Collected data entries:

——

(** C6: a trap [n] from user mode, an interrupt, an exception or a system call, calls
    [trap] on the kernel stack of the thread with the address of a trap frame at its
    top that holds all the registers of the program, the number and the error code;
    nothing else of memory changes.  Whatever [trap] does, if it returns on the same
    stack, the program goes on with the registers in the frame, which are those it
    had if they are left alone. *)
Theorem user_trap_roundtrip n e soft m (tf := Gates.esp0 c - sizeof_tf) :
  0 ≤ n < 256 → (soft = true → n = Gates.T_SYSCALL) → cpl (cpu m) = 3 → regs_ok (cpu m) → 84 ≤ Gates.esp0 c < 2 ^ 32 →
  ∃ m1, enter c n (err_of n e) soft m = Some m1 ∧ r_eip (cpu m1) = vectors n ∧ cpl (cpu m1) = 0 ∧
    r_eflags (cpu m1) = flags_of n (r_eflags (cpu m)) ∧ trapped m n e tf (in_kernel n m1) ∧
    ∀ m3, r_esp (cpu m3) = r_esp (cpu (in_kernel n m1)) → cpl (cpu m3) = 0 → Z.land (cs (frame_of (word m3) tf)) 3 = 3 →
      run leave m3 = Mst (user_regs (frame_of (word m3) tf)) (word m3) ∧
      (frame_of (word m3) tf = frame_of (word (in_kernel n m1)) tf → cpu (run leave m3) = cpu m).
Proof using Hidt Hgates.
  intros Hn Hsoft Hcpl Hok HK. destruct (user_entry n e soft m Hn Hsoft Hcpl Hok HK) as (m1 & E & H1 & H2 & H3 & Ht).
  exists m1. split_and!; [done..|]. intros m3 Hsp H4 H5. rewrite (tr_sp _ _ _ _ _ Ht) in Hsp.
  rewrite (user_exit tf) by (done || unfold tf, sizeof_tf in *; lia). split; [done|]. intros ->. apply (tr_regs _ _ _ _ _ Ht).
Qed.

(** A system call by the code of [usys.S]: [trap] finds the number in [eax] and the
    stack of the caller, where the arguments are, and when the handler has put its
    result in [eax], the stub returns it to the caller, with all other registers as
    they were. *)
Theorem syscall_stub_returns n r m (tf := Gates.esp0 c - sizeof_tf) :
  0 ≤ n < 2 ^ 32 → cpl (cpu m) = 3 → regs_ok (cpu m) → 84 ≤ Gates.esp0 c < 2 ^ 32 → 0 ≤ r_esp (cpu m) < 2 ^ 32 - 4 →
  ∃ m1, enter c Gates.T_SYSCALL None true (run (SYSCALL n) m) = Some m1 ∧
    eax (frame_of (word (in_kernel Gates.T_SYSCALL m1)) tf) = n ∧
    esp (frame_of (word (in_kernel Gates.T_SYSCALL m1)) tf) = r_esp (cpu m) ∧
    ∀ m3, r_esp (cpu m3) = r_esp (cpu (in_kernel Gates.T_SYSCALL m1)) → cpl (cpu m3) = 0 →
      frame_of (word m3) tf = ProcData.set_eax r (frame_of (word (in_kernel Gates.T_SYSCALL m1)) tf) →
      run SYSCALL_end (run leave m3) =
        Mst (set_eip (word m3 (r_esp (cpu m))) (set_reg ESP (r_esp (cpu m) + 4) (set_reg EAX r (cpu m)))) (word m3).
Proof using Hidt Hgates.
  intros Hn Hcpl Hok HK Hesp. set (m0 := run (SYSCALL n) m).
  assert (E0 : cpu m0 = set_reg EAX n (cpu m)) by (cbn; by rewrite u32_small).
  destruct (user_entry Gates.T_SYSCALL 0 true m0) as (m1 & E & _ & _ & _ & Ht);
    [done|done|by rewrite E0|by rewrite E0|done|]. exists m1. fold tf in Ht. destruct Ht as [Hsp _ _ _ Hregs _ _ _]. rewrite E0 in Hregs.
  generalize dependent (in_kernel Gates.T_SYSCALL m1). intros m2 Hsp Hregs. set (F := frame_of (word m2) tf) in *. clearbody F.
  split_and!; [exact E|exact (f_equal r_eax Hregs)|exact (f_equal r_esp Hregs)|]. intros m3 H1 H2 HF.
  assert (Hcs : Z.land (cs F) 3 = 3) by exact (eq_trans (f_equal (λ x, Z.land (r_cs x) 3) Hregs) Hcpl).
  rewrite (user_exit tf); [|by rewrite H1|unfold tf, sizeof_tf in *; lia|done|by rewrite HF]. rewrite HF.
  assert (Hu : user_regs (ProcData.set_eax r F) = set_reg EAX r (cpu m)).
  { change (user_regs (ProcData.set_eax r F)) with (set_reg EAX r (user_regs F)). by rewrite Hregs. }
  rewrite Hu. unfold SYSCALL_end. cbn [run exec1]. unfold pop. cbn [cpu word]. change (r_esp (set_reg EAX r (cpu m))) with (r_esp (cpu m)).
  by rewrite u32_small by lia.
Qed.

——

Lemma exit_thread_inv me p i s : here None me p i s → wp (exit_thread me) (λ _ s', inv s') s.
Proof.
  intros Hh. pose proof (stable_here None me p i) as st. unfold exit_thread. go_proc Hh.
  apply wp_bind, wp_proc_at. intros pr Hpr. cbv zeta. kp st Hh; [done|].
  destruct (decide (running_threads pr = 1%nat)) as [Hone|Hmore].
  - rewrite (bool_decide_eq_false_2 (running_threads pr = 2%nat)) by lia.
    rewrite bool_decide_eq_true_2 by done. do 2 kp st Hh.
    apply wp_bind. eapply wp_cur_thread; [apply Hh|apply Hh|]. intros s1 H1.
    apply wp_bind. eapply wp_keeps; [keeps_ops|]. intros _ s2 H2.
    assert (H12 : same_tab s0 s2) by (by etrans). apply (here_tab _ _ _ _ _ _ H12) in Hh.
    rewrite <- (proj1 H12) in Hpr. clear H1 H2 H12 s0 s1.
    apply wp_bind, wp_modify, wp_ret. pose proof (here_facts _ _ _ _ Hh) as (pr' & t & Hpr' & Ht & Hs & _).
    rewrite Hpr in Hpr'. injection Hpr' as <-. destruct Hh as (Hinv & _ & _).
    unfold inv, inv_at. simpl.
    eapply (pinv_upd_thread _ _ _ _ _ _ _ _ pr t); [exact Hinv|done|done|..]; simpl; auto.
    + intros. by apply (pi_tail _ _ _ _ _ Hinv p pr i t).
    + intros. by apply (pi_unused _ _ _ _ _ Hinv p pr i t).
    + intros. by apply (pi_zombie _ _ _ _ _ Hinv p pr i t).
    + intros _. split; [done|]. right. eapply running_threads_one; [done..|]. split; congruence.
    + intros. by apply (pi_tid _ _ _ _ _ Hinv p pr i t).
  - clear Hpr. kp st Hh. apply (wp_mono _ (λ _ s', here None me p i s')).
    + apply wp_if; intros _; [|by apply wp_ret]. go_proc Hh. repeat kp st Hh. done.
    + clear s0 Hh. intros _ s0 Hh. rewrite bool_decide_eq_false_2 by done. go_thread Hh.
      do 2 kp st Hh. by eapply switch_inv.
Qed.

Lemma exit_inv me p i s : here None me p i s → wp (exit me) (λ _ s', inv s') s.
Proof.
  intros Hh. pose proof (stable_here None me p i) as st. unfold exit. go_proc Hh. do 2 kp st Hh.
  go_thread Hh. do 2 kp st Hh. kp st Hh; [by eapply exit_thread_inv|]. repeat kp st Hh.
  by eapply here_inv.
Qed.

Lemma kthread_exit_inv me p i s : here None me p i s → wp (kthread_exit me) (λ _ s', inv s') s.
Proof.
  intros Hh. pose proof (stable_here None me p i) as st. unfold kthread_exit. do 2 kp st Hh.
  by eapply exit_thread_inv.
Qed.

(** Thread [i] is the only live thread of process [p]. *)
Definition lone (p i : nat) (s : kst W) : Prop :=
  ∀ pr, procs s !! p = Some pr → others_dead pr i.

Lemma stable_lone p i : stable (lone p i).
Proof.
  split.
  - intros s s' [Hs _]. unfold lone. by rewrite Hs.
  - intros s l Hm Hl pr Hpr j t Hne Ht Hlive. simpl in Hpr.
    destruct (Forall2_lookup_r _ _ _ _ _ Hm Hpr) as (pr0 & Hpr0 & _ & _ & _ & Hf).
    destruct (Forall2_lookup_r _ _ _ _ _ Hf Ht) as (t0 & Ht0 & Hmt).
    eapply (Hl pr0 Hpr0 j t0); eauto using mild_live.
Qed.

——

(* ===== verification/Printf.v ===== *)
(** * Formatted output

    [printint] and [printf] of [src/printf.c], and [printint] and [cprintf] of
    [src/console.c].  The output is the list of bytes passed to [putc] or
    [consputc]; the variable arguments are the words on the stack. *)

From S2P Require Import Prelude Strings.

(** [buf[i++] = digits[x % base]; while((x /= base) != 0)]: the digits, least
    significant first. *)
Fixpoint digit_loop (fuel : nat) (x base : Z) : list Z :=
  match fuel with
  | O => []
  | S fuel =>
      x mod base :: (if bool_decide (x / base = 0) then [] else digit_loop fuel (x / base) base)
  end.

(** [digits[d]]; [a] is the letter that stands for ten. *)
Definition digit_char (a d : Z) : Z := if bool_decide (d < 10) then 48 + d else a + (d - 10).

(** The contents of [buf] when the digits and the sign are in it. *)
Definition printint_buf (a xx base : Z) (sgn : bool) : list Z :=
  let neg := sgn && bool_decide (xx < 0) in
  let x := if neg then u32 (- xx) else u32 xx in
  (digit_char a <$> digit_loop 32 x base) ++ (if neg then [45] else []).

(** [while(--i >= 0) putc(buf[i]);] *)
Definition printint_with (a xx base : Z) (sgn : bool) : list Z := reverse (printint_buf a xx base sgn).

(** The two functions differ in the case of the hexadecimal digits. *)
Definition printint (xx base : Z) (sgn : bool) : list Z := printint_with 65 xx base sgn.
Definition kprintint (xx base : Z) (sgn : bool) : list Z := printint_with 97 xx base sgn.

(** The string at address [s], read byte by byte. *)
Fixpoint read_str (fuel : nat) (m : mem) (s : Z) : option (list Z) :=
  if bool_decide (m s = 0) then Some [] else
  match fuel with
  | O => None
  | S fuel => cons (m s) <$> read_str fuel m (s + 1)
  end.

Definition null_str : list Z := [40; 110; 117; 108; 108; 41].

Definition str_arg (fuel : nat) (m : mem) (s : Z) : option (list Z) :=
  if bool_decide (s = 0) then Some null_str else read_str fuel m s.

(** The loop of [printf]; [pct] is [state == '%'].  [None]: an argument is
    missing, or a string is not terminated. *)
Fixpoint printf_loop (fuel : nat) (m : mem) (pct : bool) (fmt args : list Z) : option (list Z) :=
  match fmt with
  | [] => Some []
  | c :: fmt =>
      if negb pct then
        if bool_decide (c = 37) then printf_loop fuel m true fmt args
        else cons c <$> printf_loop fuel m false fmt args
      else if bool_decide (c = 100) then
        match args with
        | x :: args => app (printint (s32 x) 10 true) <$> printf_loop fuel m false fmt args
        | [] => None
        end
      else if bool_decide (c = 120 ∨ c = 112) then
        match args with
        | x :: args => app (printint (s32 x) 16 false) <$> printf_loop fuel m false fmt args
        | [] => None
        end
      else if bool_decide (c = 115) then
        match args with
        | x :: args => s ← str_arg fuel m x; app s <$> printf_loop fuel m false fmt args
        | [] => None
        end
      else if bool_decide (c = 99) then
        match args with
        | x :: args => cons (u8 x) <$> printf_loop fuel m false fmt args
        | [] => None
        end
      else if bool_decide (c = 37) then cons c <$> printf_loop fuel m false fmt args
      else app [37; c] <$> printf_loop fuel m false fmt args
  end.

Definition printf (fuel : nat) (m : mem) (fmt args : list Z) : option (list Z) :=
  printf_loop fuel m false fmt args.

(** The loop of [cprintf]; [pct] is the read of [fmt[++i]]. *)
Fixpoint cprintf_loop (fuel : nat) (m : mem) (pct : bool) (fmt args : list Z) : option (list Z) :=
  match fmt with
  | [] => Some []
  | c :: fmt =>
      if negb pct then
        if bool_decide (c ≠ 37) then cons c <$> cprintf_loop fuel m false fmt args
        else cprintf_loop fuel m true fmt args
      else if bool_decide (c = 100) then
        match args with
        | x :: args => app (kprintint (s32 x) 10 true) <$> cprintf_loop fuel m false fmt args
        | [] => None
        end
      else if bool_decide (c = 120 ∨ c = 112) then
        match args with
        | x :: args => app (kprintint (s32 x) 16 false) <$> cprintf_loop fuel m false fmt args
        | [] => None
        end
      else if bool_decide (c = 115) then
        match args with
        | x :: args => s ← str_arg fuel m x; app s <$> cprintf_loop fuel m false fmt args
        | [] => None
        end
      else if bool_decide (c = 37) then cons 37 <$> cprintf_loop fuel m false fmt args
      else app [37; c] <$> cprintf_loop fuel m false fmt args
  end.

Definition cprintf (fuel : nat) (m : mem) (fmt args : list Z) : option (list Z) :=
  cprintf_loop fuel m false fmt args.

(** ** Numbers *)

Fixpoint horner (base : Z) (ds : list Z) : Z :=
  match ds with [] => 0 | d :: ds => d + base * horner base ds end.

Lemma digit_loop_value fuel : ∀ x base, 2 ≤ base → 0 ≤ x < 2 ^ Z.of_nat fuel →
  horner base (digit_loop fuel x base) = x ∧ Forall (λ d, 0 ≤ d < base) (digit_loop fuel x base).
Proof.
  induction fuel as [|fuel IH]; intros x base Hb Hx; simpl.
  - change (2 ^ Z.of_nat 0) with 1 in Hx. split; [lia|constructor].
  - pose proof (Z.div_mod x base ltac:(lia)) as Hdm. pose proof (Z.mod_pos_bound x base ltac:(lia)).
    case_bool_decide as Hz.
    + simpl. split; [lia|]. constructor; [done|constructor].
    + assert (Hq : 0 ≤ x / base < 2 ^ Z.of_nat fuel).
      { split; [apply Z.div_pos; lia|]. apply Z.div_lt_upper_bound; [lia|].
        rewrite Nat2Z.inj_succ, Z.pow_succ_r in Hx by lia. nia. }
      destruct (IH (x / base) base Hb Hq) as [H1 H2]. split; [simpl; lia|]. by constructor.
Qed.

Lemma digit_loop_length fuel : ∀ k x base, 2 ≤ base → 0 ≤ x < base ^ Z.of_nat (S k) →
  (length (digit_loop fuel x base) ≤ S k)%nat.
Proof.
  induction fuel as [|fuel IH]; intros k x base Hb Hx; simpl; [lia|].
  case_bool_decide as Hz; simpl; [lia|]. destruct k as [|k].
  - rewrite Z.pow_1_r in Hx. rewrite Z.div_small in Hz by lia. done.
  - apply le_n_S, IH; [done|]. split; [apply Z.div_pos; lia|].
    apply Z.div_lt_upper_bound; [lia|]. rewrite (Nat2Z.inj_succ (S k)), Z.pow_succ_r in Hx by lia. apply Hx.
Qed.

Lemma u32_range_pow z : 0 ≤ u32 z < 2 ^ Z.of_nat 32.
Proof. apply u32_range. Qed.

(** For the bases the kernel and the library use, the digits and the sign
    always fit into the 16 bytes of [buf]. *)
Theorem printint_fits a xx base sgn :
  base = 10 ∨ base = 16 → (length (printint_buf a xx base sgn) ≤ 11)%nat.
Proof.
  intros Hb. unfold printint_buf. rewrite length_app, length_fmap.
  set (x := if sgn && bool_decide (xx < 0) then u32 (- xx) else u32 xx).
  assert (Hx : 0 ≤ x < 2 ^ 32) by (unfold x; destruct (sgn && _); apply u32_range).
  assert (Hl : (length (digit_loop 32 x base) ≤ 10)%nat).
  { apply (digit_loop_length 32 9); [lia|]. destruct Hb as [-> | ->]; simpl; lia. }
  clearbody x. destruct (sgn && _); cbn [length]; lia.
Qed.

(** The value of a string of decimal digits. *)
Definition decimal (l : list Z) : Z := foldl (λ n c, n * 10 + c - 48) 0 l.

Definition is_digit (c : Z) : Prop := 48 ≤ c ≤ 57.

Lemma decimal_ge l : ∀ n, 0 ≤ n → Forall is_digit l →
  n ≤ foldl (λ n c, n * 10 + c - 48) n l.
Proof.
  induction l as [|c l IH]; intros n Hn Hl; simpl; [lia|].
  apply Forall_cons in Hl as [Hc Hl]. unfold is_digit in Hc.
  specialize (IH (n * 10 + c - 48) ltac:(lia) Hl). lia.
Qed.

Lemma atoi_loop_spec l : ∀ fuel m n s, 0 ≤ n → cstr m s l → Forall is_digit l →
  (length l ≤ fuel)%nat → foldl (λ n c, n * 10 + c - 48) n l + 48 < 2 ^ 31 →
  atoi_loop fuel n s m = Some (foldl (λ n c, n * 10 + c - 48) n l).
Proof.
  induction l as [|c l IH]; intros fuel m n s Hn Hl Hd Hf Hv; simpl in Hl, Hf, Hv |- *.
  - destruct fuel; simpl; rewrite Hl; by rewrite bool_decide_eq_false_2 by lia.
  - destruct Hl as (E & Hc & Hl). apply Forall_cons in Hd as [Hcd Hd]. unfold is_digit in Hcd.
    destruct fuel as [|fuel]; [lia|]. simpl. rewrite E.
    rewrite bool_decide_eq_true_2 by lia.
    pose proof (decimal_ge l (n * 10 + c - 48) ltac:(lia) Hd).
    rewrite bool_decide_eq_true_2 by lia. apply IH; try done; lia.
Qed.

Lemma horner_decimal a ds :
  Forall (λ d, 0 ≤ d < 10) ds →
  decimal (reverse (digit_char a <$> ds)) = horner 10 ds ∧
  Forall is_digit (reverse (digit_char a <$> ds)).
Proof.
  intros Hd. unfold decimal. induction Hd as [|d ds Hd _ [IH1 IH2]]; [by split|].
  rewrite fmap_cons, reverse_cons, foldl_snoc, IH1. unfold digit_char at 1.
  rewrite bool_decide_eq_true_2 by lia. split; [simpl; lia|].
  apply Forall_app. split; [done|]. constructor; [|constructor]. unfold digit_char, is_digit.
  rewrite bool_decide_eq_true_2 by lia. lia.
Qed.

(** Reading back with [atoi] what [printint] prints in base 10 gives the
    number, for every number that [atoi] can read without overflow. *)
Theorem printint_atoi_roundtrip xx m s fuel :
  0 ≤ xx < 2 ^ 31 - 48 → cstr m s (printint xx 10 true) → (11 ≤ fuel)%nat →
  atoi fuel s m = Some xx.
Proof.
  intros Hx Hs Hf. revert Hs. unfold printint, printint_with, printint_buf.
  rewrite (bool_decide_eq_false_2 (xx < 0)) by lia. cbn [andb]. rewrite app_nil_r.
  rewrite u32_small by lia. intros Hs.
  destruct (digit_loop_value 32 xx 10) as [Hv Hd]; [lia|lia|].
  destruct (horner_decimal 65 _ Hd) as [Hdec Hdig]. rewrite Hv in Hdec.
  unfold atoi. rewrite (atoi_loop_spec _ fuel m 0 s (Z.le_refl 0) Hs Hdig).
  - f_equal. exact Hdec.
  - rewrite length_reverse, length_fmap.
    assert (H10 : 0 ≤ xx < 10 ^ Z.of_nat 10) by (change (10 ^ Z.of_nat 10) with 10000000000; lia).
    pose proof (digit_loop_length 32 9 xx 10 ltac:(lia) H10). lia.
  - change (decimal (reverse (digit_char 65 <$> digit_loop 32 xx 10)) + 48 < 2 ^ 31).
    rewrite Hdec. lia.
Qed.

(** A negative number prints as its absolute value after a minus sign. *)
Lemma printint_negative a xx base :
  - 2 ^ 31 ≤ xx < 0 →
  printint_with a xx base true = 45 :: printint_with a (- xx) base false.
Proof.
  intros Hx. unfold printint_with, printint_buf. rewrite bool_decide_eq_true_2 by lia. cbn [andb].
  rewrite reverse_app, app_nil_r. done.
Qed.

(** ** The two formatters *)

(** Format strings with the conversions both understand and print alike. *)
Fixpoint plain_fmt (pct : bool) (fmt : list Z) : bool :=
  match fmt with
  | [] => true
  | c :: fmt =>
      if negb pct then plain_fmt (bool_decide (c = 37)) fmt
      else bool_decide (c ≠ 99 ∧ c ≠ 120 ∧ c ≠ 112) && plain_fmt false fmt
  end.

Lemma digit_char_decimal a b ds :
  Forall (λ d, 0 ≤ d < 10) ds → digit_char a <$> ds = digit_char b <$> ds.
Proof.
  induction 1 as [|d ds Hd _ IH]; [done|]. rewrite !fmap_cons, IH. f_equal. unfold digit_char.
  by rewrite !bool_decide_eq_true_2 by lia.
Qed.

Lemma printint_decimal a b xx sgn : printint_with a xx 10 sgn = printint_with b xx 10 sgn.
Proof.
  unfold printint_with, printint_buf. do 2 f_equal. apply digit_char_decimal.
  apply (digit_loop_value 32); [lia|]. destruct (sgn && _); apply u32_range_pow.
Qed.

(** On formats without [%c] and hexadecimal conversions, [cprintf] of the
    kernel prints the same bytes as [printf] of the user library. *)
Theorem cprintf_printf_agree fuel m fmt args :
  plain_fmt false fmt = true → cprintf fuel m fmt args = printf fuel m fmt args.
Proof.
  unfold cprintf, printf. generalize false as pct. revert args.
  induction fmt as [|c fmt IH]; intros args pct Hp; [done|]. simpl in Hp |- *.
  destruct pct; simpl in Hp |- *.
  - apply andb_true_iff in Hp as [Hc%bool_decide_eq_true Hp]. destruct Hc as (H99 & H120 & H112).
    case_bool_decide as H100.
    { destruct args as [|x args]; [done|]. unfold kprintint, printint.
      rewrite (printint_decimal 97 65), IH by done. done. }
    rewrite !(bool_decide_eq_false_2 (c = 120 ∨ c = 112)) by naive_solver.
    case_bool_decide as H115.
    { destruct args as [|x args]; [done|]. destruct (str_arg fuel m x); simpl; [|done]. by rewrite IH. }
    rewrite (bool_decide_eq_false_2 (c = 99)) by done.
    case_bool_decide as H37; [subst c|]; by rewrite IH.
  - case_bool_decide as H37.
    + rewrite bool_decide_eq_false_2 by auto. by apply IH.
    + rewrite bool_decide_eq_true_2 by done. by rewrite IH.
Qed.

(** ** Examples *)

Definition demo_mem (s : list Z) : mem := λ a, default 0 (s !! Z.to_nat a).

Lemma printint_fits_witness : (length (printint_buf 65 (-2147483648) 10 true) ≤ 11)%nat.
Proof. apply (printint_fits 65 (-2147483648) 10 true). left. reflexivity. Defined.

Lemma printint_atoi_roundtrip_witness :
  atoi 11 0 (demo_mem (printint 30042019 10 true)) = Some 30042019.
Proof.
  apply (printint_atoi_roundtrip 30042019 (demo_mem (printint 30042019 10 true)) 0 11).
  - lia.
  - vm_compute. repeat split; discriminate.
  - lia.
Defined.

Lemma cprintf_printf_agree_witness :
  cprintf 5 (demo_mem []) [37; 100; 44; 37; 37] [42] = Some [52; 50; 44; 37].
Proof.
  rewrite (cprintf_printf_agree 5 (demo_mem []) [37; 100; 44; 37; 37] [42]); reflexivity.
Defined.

——

- _What you need to do_:
In the entries above, restate word for word the lines between the one holding "(** C6: a trap" and the one holding "nothing else of", inclusive, and nothing besides.

- _Answer to this exercise_:
(** C6: a trap [n] from user mode, an interrupt, an exception or a system call, calls
    [trap] on the kernel stack of the thread with the address of a trap frame at its
    top that holds all the registers of the program, the number and the error code;
    nothing else of memory changes.  Whatever [trap] does, if it returns on the same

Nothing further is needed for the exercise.